Dans les années 2010, les instincts d'Ellison semblaient mal ajustés. Il se moquait du cloud - “Peut-être que je suis idiot, mais je n'ai aucune idée de ce dont tout le monde parle. Qu'est-ce que c'est ? C'est du charabia complet. C'est insensé. Quand cette idiotie va-t-elle s'arrêter ?” - tandis que Marc Benioff de Salesforce $CRM s'insurgeait contre les “faux clouds” d'Oracle tout en surfant sur le vrai vers la gloire (et en transformant Ellison en méchant de pantomime). Les analystes décrivaient régulièrement Oracle comme un retardataire. L'entreprise n'était pas à la mode, elle ne se développait pas, et ce n'était certainement pas là que les jeunes ingénieurs voulaient être.
Pendant une grande partie de la dernière décennie, le nom Ellison était dans les gros titres moins à cause de Larry et plus à cause de ses enfants. David Ellison a transformé des milliards familiaux en Skydance, un studio qui a financé “Mission : Impossible” et “Top Gun : Maverick” avant de s'imposer dans une bataille de rachat de Paramount $PARA. Megan Ellison a poursuivi un autre coin de Hollywood, finançant des films de prestige de “Zero Dark Thirty” à “Phantom Thread” via Annapurna Pictures. Pendant un moment, on a eu l'impression que les Ellison qui comptaient étaient ceux qui signaient des chèques à Los Angeles, pas celui à Redwood Shores.
Le plus grand tour de magie public d'Ellison a toujours été le mélange de showman et de combattant de rue. La version de lui qui gagne cette décennie est moins pirate, plus chef de projet — le dirigeant qui peut séduire un conseil municipal le mardi et exiger une livraison de sous-station le jeudi, tout en maintenant suffisamment de paix avec des rivaux pour garder les échappatoires multicloud ouvertes. Ce n'est pas le mythe qu'il a construit dans sa jeunesse, mais c'est le rôle dont le marché a besoin maintenant.
En s'appuyant sur ce qui le faisait autrefois paraître obsolète — l'industriel, le peu glamour — Ellison a de nouveau trouvé la pertinence. Oracle n'est pas l'endroit le plus à la mode pour travailler. Son halo de développeur est faible. Mais dans une économie où la demande d'IA est freinée par les transformateurs et les sous-stations, être fiable et ennuyeux est un avantage concurrentiel.

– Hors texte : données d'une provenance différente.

Lemma Close_leaves_the_others_witness :
  heap (Close 0 Mini.world_two) 1%nat = Mini.conn1 /\
  allConnections (Close 0 Mini.world_two) !! 8 = Some 1%nat /\
  unauthenticatedConnections (Close 0 Mini.world_two) !! 8 = Some 1%nat /\
  GetConnection 8 (Close 0 Mini.world_two) = Some 1%nat /\
  GetConnection 7 (Close 0 Mini.world_two) = None.
Proof.
  destruct (Close_leaves_the_other_connections_alone 0 1 8 Mini.world_two)
    as (Hheap & Hall & Hun & Hget).
  - exact registry_ok_world_two.
  - reflexivity.
  - lia.
  - simpl. lia.
  - rewrite Hheap, Hall, Hun, Hget. repeat split.
Defined.

Lemma completed_Close_witness :
  let w := Mini.world_of Mini.globals0 Mini.conn_handlers in
  exists saved labels,
    closeHandlers (heap w 0%nat) = map HandlerReturns labels /\
    effects (Close 0 w) = effects w ++ saved ++ map EvCloseHandler labels ++ [EvConnClose 7].
Proof.
  intros w.
  destruct (Close_body_completes 0 w Mini.conn_handlers [] [1%nat; 2%nat; 3%nat]
              eq_refl eq_refl eq_refl eq_refl) as (w' & Hbody & _).
  destruct (completed_Close_ran_every_handler_before_closing_the_socket 0 w w' eq_refl Hbody)
    as (saved & labels & Hhandlers & Htrace & _).
  exists saved, labels. split; [exact Hhandlers |].
  unfold Close. rewrite Hbody. exact Htrace.
Defined.

Lemma receive_worker_stops_witness :
  let w := Mini.world_of Mini.globals0 Mini.conn_handlers in
  receiveWorker 0 [ReadError; ReadBytes Mini.frame1; ReadBytes Mini.frame2] w
  = Some (Done tt (Close 0 w)).
Proof.
  intros w.
  destruct (Close_body_completes 0 w Mini.conn_handlers [] [1%nat; 2%nat; 3%nat]
              eq_refl eq_refl eq_refl eq_refl) as (w' & Hbody & _).
  rewrite (receive_worker_stops_after_a_read_error 0
             [ReadBytes Mini.frame1; ReadBytes Mini.frame2] w w' eq_refl Hbody).
  unfold Close. rewrite Hbody. reflexivity.
Defined.

Lemma registries_stay_consistent_witness :
  exists w',
    runWorldOps [CallAddConnection "a" ConnectionType_CLIENT (fun _ => 97);
                 CallOnAuthenticated 1 "pit"; CallDisconnect 1;
                 CallReceive 1 ReadError; CallClose 0] Mini.world0 = Some w' /\
    registry_ok w' /\ pending_ok w'.
Proof.
  assert (Hrun : exists w',
             runWorldOps [CallAddConnection "a" ConnectionType_CLIENT (fun _ => 97);
                          CallOnAuthenticated 1 "pit"; CallDisconnect 1;
                          CallReceive 1 ReadError; CallClose 0] Mini.world0 = Some w')
    by (eexists; reflexivity).
  destruct Hrun as (w' & Hrun). exists w'. split; [exact Hrun |].
  exact (registries_stay_consistent _ Mini.world0 w' registry_ok_world0 pending_ok_world0 Hrun).
Defined.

Alors comment appelons-nous cette phase de la carrière d'Ellison ? Le premier acte était les années du roi des bases de données, où Oracle gagnait de l'argent en vendant de la plomberie d'entreprise. Le deuxième acte était le sceptique du cloud devenu retardataire, l'ère des “faux clouds” et des courbes de croissance manquées. Le troisième acte s'annonce comme quelque chose de plus étrange : Ellison en tant que baron des services publics, vendant des électrons et de l'espace au sol habillés dans le langage du cloud.

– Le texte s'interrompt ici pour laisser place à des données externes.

(** A world whose collection holds the one chunk of [a.txt]. *)
Definition world_with_a : World :=
  (ingest 200 default_config (Some [str "a.txt"]) None false world0).2.


(** What a caller sees of a run: the statistics, the exception, the answer
    with the number of its sources, the number of stored records. *)
Definition seen_stats (r : outcome Stats) : option (Z * Z * list pystr) :=
  match r with
  | Ok s => Some (documents s, chunks s, errors s)
  | _ => None
  end.

Definition seen_exception {A} (r : outcome A) : option exn :=
  match r with
  | Raise e => Some e
  | _ => None
  end.


Definition stored_count (cfg : RAGConfig) (w : World) : option nat :=
  size <$> (collections w !! collection_name cfg).

End Stub.

(** ** The windows of the chunker as index pairs

    The pairs [(start, end)] that the loop of [chunk_text] goes through from
    a given [start]: each [end] is the cut of its window, the next [start]
    is [end - overlap], and the last pair is the first whose next [start]
    reaches the end of the text. *)

Module Spans.

Fixpoint spans_from (text : pystr) (size overlap start : Z)
    (spans : list (Z * Z)) : Prop :=
  match spans with
  | [] => len text <= start
  | (s, e) :: rest =>
      s = start /\ start < len text /\ e = cut_end text size start
      /\ spans_from text size overlap (e - overlap) rest
  end.

Definition windows_of (text : pystr) (spans : list (Z * Z)) : list pystr :=
  (fun p => slice text p.1 p.2) <$> spans.

(** A contiguous part of a string. *)
Definition substring (part text : pystr) : Prop :=
  exists before after, text = before ++ part ++ after.

End Spans.
Export Spans.

(** ** Maintenance: clearing and inspecting the index *)

(** What the inspection of a collection needs beyond [Platform]: the order
    in which [collection.get] and [collection.peek] enumerate the stored
    records (every record once), the size of the database directory, and
    the text of an exception. *)
Class StoreView `{P : Platform} := {
  scan : gmap (list N) (@Engine.VectorRecord P)
         -> list (pystr * @Engine.VectorRecord P);
  scan_perm : forall c, scan c ≡ₚ map_to_list c;
  dir_size_mb : pystr -> float;    (* [sum(f.stat().st_size ...) / 1024 / 1024] *)
  round1 : float -> float;         (* [round(x, 1)] *)
  exn_text : exn -> pystr          (* [str(e)] *)
}.

Module Maintenance.

(** The order of Python on [str]: code point by code point, a proper
    prefix first. *)
Fixpoint str_leb (a b : pystr) : bool :=
  match a, b with
  | [], _ => true
  | _ :: _, [] => false
  | x :: a', y :: b' =>
      if (x <? y)%N then true
      else if (x =? y)%N then str_leb a' b'
      else false
  end.

Definition str_le (a b : pystr) : Prop := Is_true (str_leb a b).

(** [sorted(s)] for a set of [str]. *)
Definition sorted (s : gset (list N)) : list pystr :=
  merge_sort str_le (elements s).

Section WithPlatform.
Context `{V : StoreView}.

Notation "'let*' x ':=' m 'in' k" := (bind m (fun x => k))
  (at level 10, x name, m at level 100, k at level 200, only parsing).

(** [clear]: the collection is deleted; an error of the store is
    swallowed. *)
Definition clear (cfg : RAGConfig) : M unit :=
  try_pass (delete_collection (collection_name cfg)).

(** [try: m  except Exception as e: return handler(e)] *)
Definition try_return {A} (m : M A) (handler : exn -> A) : M A :=
  fun w =>
    match m w with
    | (Raise e, w') => (Ok (handler e), w')
    | r => r
    end.

(** [for x in l: s = body s x] *)
Fixpoint fold_each {A S} (l : list A) (body : S -> A -> M S) (s : S) : M S :=
  match l with
  | [] => ret s
  | x :: rest => let* s' := body s x in fold_each rest body s'
  end.

(** [collection.get(limit=limit, offset=offset, include=["metadatas"])] *)
Definition collection_get (name : pystr) (limit offset : Z)
    : M (list ChunkMeta) :=
  with_collection name (fun c =>
    ret ((fun r => rec_metadata r.2)
           <$> slice (scan c) offset (offset + limit))).

(** [collection.peek(limit=limit)] *)
Definition collection_peek (name : pystr) (limit : Z) : M (list ChunkMeta) :=
  collection_get name limit 0.

(** [for meta in metadatas: filenames.add(meta.get("filename", "?"))];
    every stored record carries a file name. *)
Definition add_filenames (filenames : gset (list N)) (metas : list ChunkMeta)
    : gset (list N) :=
  foldl (fun s meta => s ∪ {[ meta_filename meta ]}) filenames metas.

Definition list_indexed_files (cfg : RAGConfig) : M (list pystr) :=
  try_return
    (let* collection := _get_collection cfg false in
     let* count := collection_count collection in
     if count =? 0 then ret []
     else
       let batch_size := 1000 in
       let* offsets := py_range count batch_size in
       let* filenames := fold_each offsets (fun filenames offset =>
         let* result := collection_get collection batch_size offset in
         ret (add_filenames filenames result)) ∅ in
       ret (sorted filenames))
    (fun _ => []).

Record IndexStats := {
  total_chunks : Z;
  db_size_mb : float;
  sample_files : list pystr;
  stats_collection_name : pystr
}.

(** [get_stats]: the statistics, or the text of the exception. *)
Definition get_stats (cfg : RAGConfig) : M (pystr + IndexStats) :=
  try_return
    (let* collection := _get_collection cfg false in
     let* count := collection_count collection in
     let db_size :=
       if path_exists (chroma_path cfg) then dir_size_mb (chroma_path cfg)
       else float_zero in
     let* sample := collection_peek collection (Z.min count 100) in
     let filenames := add_filenames ∅ sample in
     ret (inr {| total_chunks := count;
                 db_size_mb := round1 db_size;
                 sample_files := sorted filenames;
                 stats_collection_name := collection_name cfg |}))
    (fun e => inl (exn_text e)).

Les risques sont réels, les délais sont longs, et la couronne du « plus riche du monde » a été éphémère. Mais Ellison a déjà réécrit le récit. L'homme qui se moquait autrefois de l'idée du cloud vend maintenant la partie que tout le monde a oublié de marquer : le temps pour alimenter. Pour l'instant, les projecteurs sont braqués sur lui. Pas parce qu'il a ébloui quelqu'un. Parce qu'il a promis quelque chose de simple et rare — et a convaincu le monde qu'il pouvait le livrer. Et dans un secteur dépendant de la prochaine nouveauté, c'est le plus vieux tour du livre.